[DATA EXTRACTS — start]
(* ===== verification/SysVSemSafe.v ===== *)
(** Safety of the System V semaphores: every call, from any state of the
    invariant, neither faults nor panics, gives back every mutex it took and
    re-establishes the invariant; hence so does every interleaving of calls. *)

From S2P Require Import Prelude.
From S2P Require Import Creds.
From S2P Require Import SysVSem.
From S2P Require Import SysVSemFacts.

(** ** Code that keeps the sets where they are *)

(** [m] keeps the invariant with the same mutexes and ranges on both exits,
    and its result satisfies [R]. *)
Definition safe {A} (si : seminfo) (L : list Z * Z) (rs : list (option rng)) (m : G A) (R : A -> Prop) : Prop :=
  forall g, inv si L rs g -> wp m (fun a g' => R a /\ inv si L rs g') (fun _ => inv si L rs) g.

Section Safe.
Context (si : seminfo) (L : list Z * Z) (rs : list (option rng)).
Notation safe m R := (safe si L rs m R).

Lemma wp_safe {A} (m : G A) (R : A -> Prop) (Q : A -> sysv_sem -> Prop) (E : Z -> sysv_sem -> Prop) g :
  inv si L rs g -> safe m R ->
  (forall a g', R a -> inv si L rs g' -> Q a g') -> (forall e g', inv si L rs g' -> E e g') ->
  wp m Q E g.
Proof. intros Hi Hm HQ HE. eapply wp_conseq; [by apply Hm|intros a g' [??]; eauto|eauto]. Qed.

Lemma safe_ret {A} (a : A) (R : A -> Prop) : R a -> safe (mret a) R.
Proof. intros Ha g Hg. by apply wp_ret. Qed.

Lemma safe_err {A} e (R : A -> Prop) : safe (merr e) R.
Proof. intros g Hg. by apply wp_err. Qed.

Lemma safe_bind {A B} (m : G A) (k : A -> G B) (R1 : A -> Prop) (R2 : B -> Prop) :
  safe m R1 -> (forall a, R1 a -> safe (k a) R2) -> safe (m ≫= k) R2.
Proof.
  intros Hm Hk g Hg. apply wp_bind. eapply wp_conseq; [by apply Hm| |done].
  intros a g' [Ha Hg']. by apply Hk.
Qed.

Lemma safe_weaken {A} (m : G A) (R R' : A -> Prop) : safe m R -> (forall a, R a -> R' a) -> safe m R'.
Proof. intros Hm HR g Hg. eapply wp_conseq; [by apply Hm| |done]. intros a g' [??]. eauto. Qed.

Lemma safe_err_if b e (R : unit -> Prop) : (b = false -> R ()) -> safe (err_if b e) R.
Proof. intros HR g Hg. apply wp_err_if; auto. Qed.

Lemma safe_when b (m : G unit) (R : unit -> Prop) :
  (b = true -> safe m R) -> (b = false -> R ()) -> safe (mwhen b m) R.
Proof. intros Hm HR g Hg. apply wp_when; [intros; by apply Hm|auto]. Qed.

Lemma safe_deref {A} (o : option A) (R : A -> Prop) :
  is_Some o -> (forall a, o = Some a -> R a) -> safe (deref o) R.
Proof. intros Ho HR g Hg. apply wp_deref; auto. Qed.

Lemma safe_for {A} (l : list A) (f : A -> G unit) :
  (forall x, x ∈ l -> safe (f x) (fun _ => True)) -> safe (mfor l f) (fun _ => True).
Proof.
  intros Hf g Hg. eapply wp_conseq; [apply (wp_for l f (inv si L rs) (fun _ => inv si L rs)); [done|]| |done].
  - intros x g' Hx Hg'. eapply wp_conseq; [by apply Hf|intros ? ? [??]; done|done].
  - done.
Qed.

(** *** The primitives *)

Lemma safe_info : safe (gets info) (fun i => i = si).
Proof. intros g Hg. apply wp_gets. split; [apply Hg|done]. Qed.

Lemma safe_get_ds ix :
  0 <= ix < semmni si ->
  safe (get_ds ix) (fun d => forall b n, aget rs ix = Some (krange (mk_semid_kernel d b n))).
Proof.
  intros Hix g Hg. unfold get_ds. wp_steps.
  - by apply (inv_sema_some _ _ _ _ _ Hg).
  - split; [|done]. intros. rewrite (inv_range _ _ _ _ _ _ Hg H). done.
Qed.

Lemma safe_upd_ds ix f :
  0 <= ix < semmni si -> (forall k, krange (set_u f k) = krange k) ->
  safe (upd_ds ix f) (fun _ => True).
Proof.
  intros Hix Hf g Hg. unfold upd_ds. wp_steps.
  - by apply (inv_sema_some _ _ _ _ _ Hg).
  - split; [done|]. by apply (inv_set_sema_same _ _ _ _ _ a).
Qed.
(** The part of a call between the lock, whose result is [rclk], and the
    unlock at [done2:]. *)
Definition locked {A} (rclk : Z) (body : G A) : G A :=
  if negb (rclk =? 0) then merr (- rclk)
  else _ ← mtx_lock; finally body mtx_unlock.

(** ** Finding segments *)

Definition shm_find_segment_by_key (g : sysv_shm) (key : Z) : Z :=
  match find_first (fun i =>
    match aget (shmsegs g) i with
    | Some d => mode_has SHMSEG_ALLOCATED d && (perm_key (shm_perm d) =? key)
    | None => false
    end) 0 (Z.to_nat (shmalloced g)) with
  | Some i => i
  | None => -1
  end.

(** [shm_allow_removed] is 0. *)
Definition seg_usable (d : shmid_ds) : bool := mode_has SHMSEG_ALLOCATED d && negb (mode_has SHMSEG_REMOVED d).

Definition shm_find_segment_by_shmidx (g : sysv_shm) (segnum : Z) : option Z :=
  if (segnum <? 0) || (segnum >=? shmalloced g) then None
  else match aget (shmsegs g) segnum with
  | Some d => if negb (seg_usable d) then None else Some segnum
  | None => None
  end.

Definition shm_find_segment_by_shmid (g : sysv_shm) (id : Z) : option Z :=
  let segnum := IPCID_TO_IX id in
  if (segnum <? 0) || (segnum >=? shmalloced g) then None
  else match aget (shmsegs g) segnum with
  | Some d =>
      if negb (seg_usable d) || negb (perm_seq (shm_perm d) =? IPCID_TO_SEQ id) then None else Some segnum
  | None => None
  end.

(** ** Detaching *)

Definition shm_deallocate_segment (i : Z) : G unit :=
  d ← get_seg i;
  _ ← upd_glob (fun g => set_used (shm_nused g - 1) (shm_committed g - btoc (round_page (shm_segsz d))) g);
  _ ← upd_seg i seg_free;
  ev_wakeup.

(** Entry [e] of the attach table; [rcFree] is the result of [DosFreeMem]. *)
Definition shm_delete_mapping (now rcFree e : Z) (fExitting : bool) : G Z :=
  v ← gets vm_tab; v ← deref v;
  m ← deref (aget v e);
  let segnum := IPCID_TO_IX (shmid m) in
  if negb (rcFree =? 0) then mret EINVAL
  else
    _ ← mmod (set_vm (Some (aset v e (mk_shmmap (va m) (-1)))));
    _ ← upd_seg segnum (seg_detach now);
    d ← get_seg segnum;
    _ ← mwhen ((shm_nattch d =? 0) &&
               (mode_has SHMSEG_REMOVED d || (fExitting && negb (mode_has SHMSEG_SERVER d))))
          (_ ← shm_deallocate_segment segnum; upd_glob (set_last_free segnum));
    _ ← ev_wakeup;
    mret 0.

(** [__libc_Back_sysvShmDt] *)
Definition sysvShmDt (rclk now rcFree shmaddr : Z) : G unit :=
  locked rclk (
    p ← gets g_vm_shm; si ← gl info;
    if negb p then merr EINVAL
    else
        v ← gets vm_tab; v ← deref v;
        match find_first (fun i =>
          match aget v i with
          | Some m => negb (shmid m =? -1) && (va m =? shmaddr)
          | None => false
          end) 0 (Z.to_nat (shmseg si)) with
        | None => merr EINVAL
        | Some i => rc ← shm_delete_mapping now rcFree i false; err_if (negb (rc =? 0)) rc
        end).

(** ** Attaching *)

(** Where to attach; a given address must be the one the segment has. *)
Definition attach_addr (shmaddr shmflg internal : Z) : G Z :=
  if negb (shmaddr =? 0) then
    va ← (if has_bits shmflg SHM_RND then mret (Z.land shmaddr (not32 (SHMLBA - 1)))
          else if Z.land shmaddr (SHMLBA - 1) =? 0 then mret shmaddr
          else merr EINVAL);
    _ ← err_if (negb (va =? internal)) EOPNOTSUPP;
    mret va
  else mret internal.

Definition free_entry (v : list shmmap) (i : Z) : bool :=
  match aget v i with Some m => shmid m =? -1 | None => false end.
Lemma shmat_wp self rclk now alloc rcGet id shmaddr shmflg s :
  inv 0 s -> ptr_ok s ->
  wp (sysvShmAt self rclk now alloc false rcGet id shmaddr shmflg)
    (fun _ s' => inv 0 s' /\ ptr_ok s') (fun _ s' => inv 0 s' /\ ptr_ok s') s.
Proof.
  intros Hs Hp. unfold sysvShmAt. destruct (negb (rclk =? 0)); [by apply wp_err|].
  destruct (inv_lock 0 s Hs) as [Hl Hs1]; [done|]. eapply wp_run_bind; [exact Hl|].
  set (s1 := set_glob _ s) in *. apply (wp_run_bind _ _ _ _ _ si s1).
  { unfold gl, gets. by rewrite (tb_info _ _ _ (si_tbl _ _ _ _ Hs1)). }
  apply (wp_run_bind _ _ _ _ _ (g_vm_shm s) s1); [done|].
  assert (Hrest : forall s2, inv 1 s2 -> g_vm_shm s2 = true ->
    wp (finally (g ← gets glob;
    match shm_find_segment_by_shmid g id with
    | None => merr EINVAL
    | Some segnum =>
        d ← get_seg segnum;
        let e := - spmCanIPC self (shm_perm d)
                   (if has_bits shmflg SHM_RDONLY then IPC_R else Z.lor IPC_R IPC_W) in
        _ ← err_if (negb (e =? 0)) e;
        vm ← gets vm_tab; vm ← deref vm;
        match find_first (free_entry vm) 0 (Z.to_nat (shmseg si)) with
        | None => merr EMFILE
        | Some i =>
            attach_va ← attach_addr shmaddr shmflg (shm_internal d);
            _ ← err_if (negb (rcGet =? 0)) rcGet;
            _ ← mmod (set_vm (Some (aset vm i (mk_shmmap attach_va id))));
            _ ← upd_seg segnum (seg_attach (pid self) now);
            mret attach_va
        end
    end) mtx_unlock) (fun _ s' => inv 0 s' /\ ptr_ok s') (fun _ s' => inv 0 s' /\ ptr_ok s') s2).
  { intros s2 Hs2 Hptr. apply wp_finally.
    eapply wp_conseq; [apply attach_body_wp; [done|by apply (vo_ptr _ _ (si_vm _ _ _ _ Hs2))]| |].
    - intros a s3 [Hs3 Hp3]. destruct (inv_unlock 0 s3 Hs3) as [Hu Hs4]; [done|]. unfold wp. rewrite Hu.
      split; [done|]. unfold ptr_ok. cbn. congruence.
    - intros e s3 ->. destruct (inv_unlock 0 s2 Hs2) as [Hu Hs4]; [done|]. unfold wp. rewrite Hu.
      split; [done|]. unfold ptr_ok. cbn. congruence. }
  destruct (g_vm_shm s) eqn:Hptr; cbn [negb mwhen].
  { apply (wp_run_bind _ _ _ _ _ () s1); [done|]. by apply Hrest. }
  destruct (inv_unlock 0 s1 Hs1) as [Hu Hs2]; [done|]. set (s2 := set_glob _ s1) in *.
  assert (Hv2 : vm_tab s2 = None) by by apply Hp.
  apply wp_bind. eapply wp_run_bind; [exact Hu|].
  apply wp_bind, wp_err_if; intros _; [by split|].
  destruct (inv_lock 0 s2 Hs2) as [Hl3 Hs3]; [done|]. eapply wp_run_bind; [exact Hl3|].
  set (s3 := set_glob _ s2) in *. apply wp_bind, wp_mod. apply wp_mod. apply Hrest; [|done].
  by apply (new_table 1 s3).
Qed.
End Ops.
(* ===== verification/SysVShmSystem.v ===== *)
(** System V shared memory as a system of processes: the exit hook, the
    transition relation of the calls, and the theorems on reachable states, on
    process exit and on fork. *)

From S2P Require Import Prelude.
From S2P Require Import Creds.
From S2P Require Import SysVShm.
From S2P Require Import SysVShmFacts.

(** ** The exit hook *)

Section Exit.
Context (si : shminfo) (others : Z -> Z) (Hlim : lims_ok si).
Context (Hoth : forall i, 0 <= others i /\ others i + shmseg si < 2 ^ 32).
Notation inv := (sinv si others).

(** The first [e] entries of the table are free. *)
Definition detached (e : Z) (s : shmst) : Prop :=
  exists v, vm_tab s = Some v /\ forall j m, 0 <= j < e -> aget v j = Some m -> shmid m = -1.

Lemma exit_loop_wp now rcFree k e s :
  (forall a, rcFree a = 0) -> inv 1 s -> 0 <= e -> e + Z.of_nat k = shmseg si -> detached e s ->
  wp (mfor (zrange e k) (exit_detach now rcFree))
    (fun _ s' => inv 1 s' /\ g_vm_shm s' = g_vm_shm s /\ detached (shmseg si) s') (fun _ _ => False) s.
Proof.
  intros Hrc. revert e s. induction k as [|k IH]; intros e s Hs He Hk (v & Hv & Hd).
  { apply wp_ret. split; [done|]. split; [done|]. exists v. split; [done|].
    intros j m Hj. apply Hd. lia. }
  rewrite zrange_S. cbn [mfor].
  destruct (aget_is_Some v e) as [m Hm]; [rewrite (vo_len _ _ (si_vm _ _ _ _ Hs) v Hv); lia|].
  apply wp_bind. eapply (wp_conseq _ (fun _ s' => inv 1 s' /\ g_vm_shm s' = g_vm_shm s /\ detached (e + 1) s')
    _ (fun _ _ => False)); [| |done].
  - unfold exit_detach. apply (wp_run_bind _ _ _ _ _ (Some v) s); [unfold gets; by rewrite Hv|].
    apply (wp_run_bind _ _ _ _ _ v s); [done|]. apply (wp_run_bind _ _ _ _ _ m s); [by rewrite Hm|].
    destruct (Z.eqb_spec (shmid m) (-1)) as [Hm1|Hm1]; cbn [negb mwhen].
    + apply wp_ret. split; [done|]. split; [done|]. exists v. split; [done|].
      intros j m' Hj Hm'. destruct (decide (j = e)) as [->|]; [congruence|]. apply (Hd j); [lia|done].
    + apply wp_bind. eapply wp_conseq; [by apply (delete_mapping_wp si others Hoth now _ e true s v m)| |done].
      intros rc s' (Hs' & Hp' & Hv'). apply wp_ret. split; [done|]. split; [done|].
      rewrite Hrc in Hv'. cbn in Hv'. exists (aset v e (mk_shmmap (va m) (-1))). split; [done|].
      intros j m' Hj. rewrite aget_aset by by eapply aget_Some_range.
      case_decide; [by intros [= <-]|]. apply Hd. lia.
  - intros [] s' (Hs' & Hp' & Hd'). eapply wp_conseq; [apply (IH (e + 1) s' Hs'); [lia|lia|done]| |done].
    intros [] s2 (Hs2 & Hp2 & Hd2). split_and!; [done|congruence|done].
Qed.

(** Allocated segments from index [i] on. *)
Definition alloc_from (i : Z) (l : list shmid_ds) : Z := sumZ (used1 <$> drop (Z.to_nat i) l).

Lemma alloc_from_cons l i d :
  aget l i = Some d -> alloc_from i l = used1 d + alloc_from (i + 1) l.
Proof.
  unfold aget, alloc_from. destruct (Z.leb_spec 0 i); [|done]. intros Hd.
  rewrite (drop_S _ _ _ Hd), fmap_cons. cbn [sumZ]. by replace (Z.to_nat (i + 1)) with (S (Z.to_nat i)) by lia.
Qed.

Lemma used1_nonneg d : 0 <= used1 d.
Proof. unfold used1. destruct (is_alloc d); lia. Qed.

(** What the clean-up leaves behind: attached segments, and those of the
    server (which no call of this library marks) unless removed. *)
Definition kept (d : shmid_ds) : Prop :=
  is_alloc d = true -> shm_nattch d <> 0 \/ (mode_has SHMSEG_SERVER d = true /\ mode_has SHMSEG_REMOVED d = false).

Definition cleaned (i : Z) (s : shmst) : Prop :=
  forall j d, 0 <= j < i -> aget (shmsegs (glob s)) j = Some d -> kept d.

Lemma clean_dealloc i d s :
  inv 1 s -> aget (shmsegs (glob s)) i = Some d -> is_alloc d = true -> shm_nattch d = 0 ->
  inv 1 (set_glob (deallocated i d (glob s)) s).
Proof.
  intros Hs Hd Hal Hz. destruct (inv_seg _ _ _ _ _ _ Hs Hd) as (_ & Hna & _). specialize (Hna Hal).
  eapply inv_glob; [exact Hs| |apply Hs].
  eapply (tbl_free si _ (glob s) (si_tbl _ _ _ _ Hs) _ _ i d (seg_free d)); try done; [cbn in *; lia|by left].
Qed.

Lemma exit_clean_wp fuel i c s :
  inv 1 s -> 0 <= i -> i + Z.of_nat fuel = shmmni si -> alloc_from i (shmsegs (glob s)) <= c -> cleaned i s ->
  wp (exit_clean fuel i c) (fun _ s' => inv 1 s' /\ vm_tab s' = vm_tab s /\ g_vm_shm s' = g_vm_shm s /\
    cleaned (shmmni si) s') (fun _ _ => False) s.
Proof.
  revert i c s. induction fuel as [|fuel IH]; intros i c s Hs Hi Hf Hc Hcl; cbn [exit_clean].
  { apply wp_ret. split_and!; [done..|]. by replace (shmmni si) with i by lia. }
  destruct (inv_seg_some _ _ _ _ i Hs) as [d Hd]; [lia|].
  pose proof (alloc_from_cons _ _ _ Hd) as Ha.
  assert (Hnn : 0 <= alloc_from (i + 1) (shmsegs (glob s))).
  { apply sumZ_nonneg, Forall_fmap, Forall_true. intros x. apply used1_nonneg. }
  eapply wp_run_bind; [by apply get_seg_run|]. fold (is_alloc d).
  assert (Hnext : forall s1 d1 c1, inv 1 s1 -> vm_tab s1 = vm_tab s -> g_vm_shm s1 = g_vm_shm s ->
    shmsegs (glob s1) = aset (shmsegs (glob s)) i d1 -> kept d1 -> alloc_from (i + 1) (shmsegs (glob s)) <= c1 ->
    wp (exit_clean fuel (i + 1) c1) (fun _ s' => inv 1 s' /\ vm_tab s' = vm_tab s /\ g_vm_shm s' = g_vm_shm s /\
      cleaned (shmmni si) s') (fun _ _ => False) s1).
  { intros s1 d1 c1 Hs1 Hv1 Hp1 Hseg Hk Hc1. pose proof (aget_Some_range _ _ _ Hd) as Hr.
    assert (Hd1 : drop (Z.to_nat (i + 1)) (shmsegs (glob s1)) = drop (Z.to_nat (i + 1)) (shmsegs (glob s))).
    { rewrite Hseg. unfold aset. apply drop_insert_lt. lia. }
    eapply wp_conseq; [apply (IH (i + 1) c1 s1 Hs1); [lia|lia|by unfold alloc_from; rewrite Hd1|]| |done].
    - intros j d2 Hj. rewrite Hseg, aget_aset by done. case_decide; [by intros [= <-]|]. apply Hcl. lia.
    - intros [] s2 (H1 & H2 & H3 & H4). split_and!; [done|congruence|congruence|done]. }
  unfold used1 in Ha. destruct (is_alloc d) eqn:Hal.
  2:{ apply (Hnext s d); try done; [by rewrite (aset_id _ _ _ Hd)| |lia]. intros H. congruence. }
  destruct (_ && _)%bool eqn:Hfree; cbn [mwhen].
  - apply andb_true_iff in Hfree as [Hz _]. apply Z.eqb_eq in Hz.
    eapply wp_run_bind; [by apply dealloc_run|]. zbool.
    apply (Hnext _ (seg_free d)); try done; [by apply clean_dealloc|lia].
  - apply (wp_run_bind _ _ _ _ _ () s); [done|]. zbool. apply (Hnext s d); try done; [by rewrite (aset_id _ _ _ Hd)| |lia].
    intros _. apply andb_false_iff in Hfree as [Hz|Hz]; [left; by apply Z.eqb_neq|right].
    apply orb_false_iff in Hz as [H1 H2]. apply negb_false_iff in H1. done.
Qed.
(* ===== verification/Tls.v ===== *)
(** Thread local storage ([src/src/emx/src/lib/process/tls.c]): the bitmap of
    allocated indices, the per-thread values, the destructors and the callback
    that runs them when a thread ends, with the bit operations of
    [include/386/builtin.h]. Calls are taken one at a time here; their
    interleavings are in [TlsThreads.v]. *)

From S2P Require Import Prelude.

(** ** Data *)

Definition TLS_MAX : Z := 128.
Definition ENTRY_BITS : Z := 32.

(** [~0] as an unsigned. *)
Definition ALL_BITS : Z := 0xffffffff.

(** The globals of tls.c and the [apvTLS] arrays of the thread structures, by
    thread id. A destructor is the address of a function, 0 is NULL;
    [termcbs] counts the registrations of the termination callback. *)
Record tls := mk_tls {
  gcTLSAllocated : Z;
  gauBitmap : list Z;
  gapfnDestructors : list Z;
  fInited : bool;
  termcbs : Z;
  apvTLS : gmap Z (list Z)
}.

Definition set_count (n : Z) (s : tls) :=
  mk_tls n (gauBitmap s) (gapfnDestructors s) (fInited s) (termcbs s) (apvTLS s).
Definition set_bitmap (b : list Z) (s : tls) :=
  mk_tls (gcTLSAllocated s) b (gapfnDestructors s) (fInited s) (termcbs s) (apvTLS s).
Definition set_dtor (i d : Z) (s : tls) :=
  mk_tls (gcTLSAllocated s) (gauBitmap s) (aset (gapfnDestructors s) i d) (fInited s) (termcbs s) (apvTLS s).
Definition set_inited (s : tls) :=
  mk_tls (gcTLSAllocated s) (gauBitmap s) (gapfnDestructors s) true (termcbs s + 1) (apvTLS s).
Definition set_apv (t : Z) (l : list Z) (s : tls) :=
  mk_tls (gcTLSAllocated s) (gauBitmap s) (gapfnDestructors s) (fInited s) (termcbs s) (<[t := l]> (apvTLS s)).

Abbreviation T := (M tls).

(** The static data of the module before its first use. *)
Definition tls_init : tls :=
  mk_tls 0 (replicate 4 0) (replicate 128 0) false 0 ∅.

(** [bt] with a register offset on a bitmap in memory: bit [k mod 32] of the
    double word [k / 32]. *)
Definition atomic_test_bit (bm : list Z) (k : Z) : option bool :=
  (fun w => Z.testbit w (k mod 32)) <$> aget bm (k / 32).

(** [btr] *)
Definition atomic_clear_bit (k : Z) : T unit :=
  w ← gets (fun s => aget (gauBitmap s) (k / 32)); w ← deref w;
  mmod (fun s => set_bitmap (aset (gauBitmap s) (k / 32) (Z.clearbit w (k mod 32))) s).

(** [bts] on the word [iw]: the old value of the bit. *)
Definition atomic_set_bit (iw uBit : Z) : T bool :=
  w ← gets (fun s => aget (gauBitmap s) iw); w ← deref w;
  _ ← mmod (fun s => set_bitmap (aset (gauBitmap s) iw (Z.setbit w uBit)) s);
  mret (Z.testbit w uBit).

(** ** Allocation *)

(** [__atomic_increment_max]: 0 after an increment, the (non-zero) value
    otherwise. *)
Definition atomic_increment_max (uMax : Z) : T Z :=
  n ← gets gcTLSAllocated;
  if n <? uMax then _ ← mmod (set_count (n + 1)); mret 0 else mret n.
[DATA EXTRACTS — finish]
TRY IT
Write down again the exact lines running from the beginning of the data to the line containing "intros Hm Hk", with both ends included.

PROBLEM SOLUTION
(* ===== verification/SysVSemSafe.v ===== *)
(** Safety of the System V semaphores: every call, from any state of the
    invariant, neither faults nor panics, gives back every mutex it took and
    re-establishes the invariant; hence so does every interleaving of calls. *)

From S2P Require Import Prelude.
From S2P Require Import Creds.
From S2P Require Import SysVSem.
From S2P Require Import SysVSemFacts.

(** ** Code that keeps the sets where they are *)

(** [m] keeps the invariant with the same mutexes and ranges on both exits,
    and its result satisfies [R]. *)
Definition safe {A} (si : seminfo) (L : list Z * Z) (rs : list (option rng)) (m : G A) (R : A -> Prop) : Prop :=
  forall g, inv si L rs g -> wp m (fun a g' => R a /\ inv si L rs g') (fun _ => inv si L rs) g.

Section Safe.
Context (si : seminfo) (L : list Z * Z) (rs : list (option rng)).
Notation safe m R := (safe si L rs m R).

Lemma wp_safe {A} (m : G A) (R : A -> Prop) (Q : A -> sysv_sem -> Prop) (E : Z -> sysv_sem -> Prop) g :
  inv si L rs g -> safe m R ->
  (forall a g', R a -> inv si L rs g' -> Q a g') -> (forall e g', inv si L rs g' -> E e g') ->
  wp m Q E g.
Proof. intros Hi Hm HQ HE. eapply wp_conseq; [by apply Hm|intros a g' [??]; eauto|eauto]. Qed.

Lemma safe_ret {A} (a : A) (R : A -> Prop) : R a -> safe (mret a) R.
Proof. intros Ha g Hg. by apply wp_ret. Qed.

Lemma safe_err {A} e (R : A -> Prop) : safe (merr e) R.
Proof. intros g Hg. by apply wp_err. Qed.

Lemma safe_bind {A B} (m : G A) (k : A -> G B) (R1 : A -> Prop) (R2 : B -> Prop) :
  safe m R1 -> (forall a, R1 a -> safe (k a) R2) -> safe (m ≫= k) R2.
Proof.
  intros Hm Hk g Hg. apply wp_bind. eapply wp_conseq; [by apply Hm| |done].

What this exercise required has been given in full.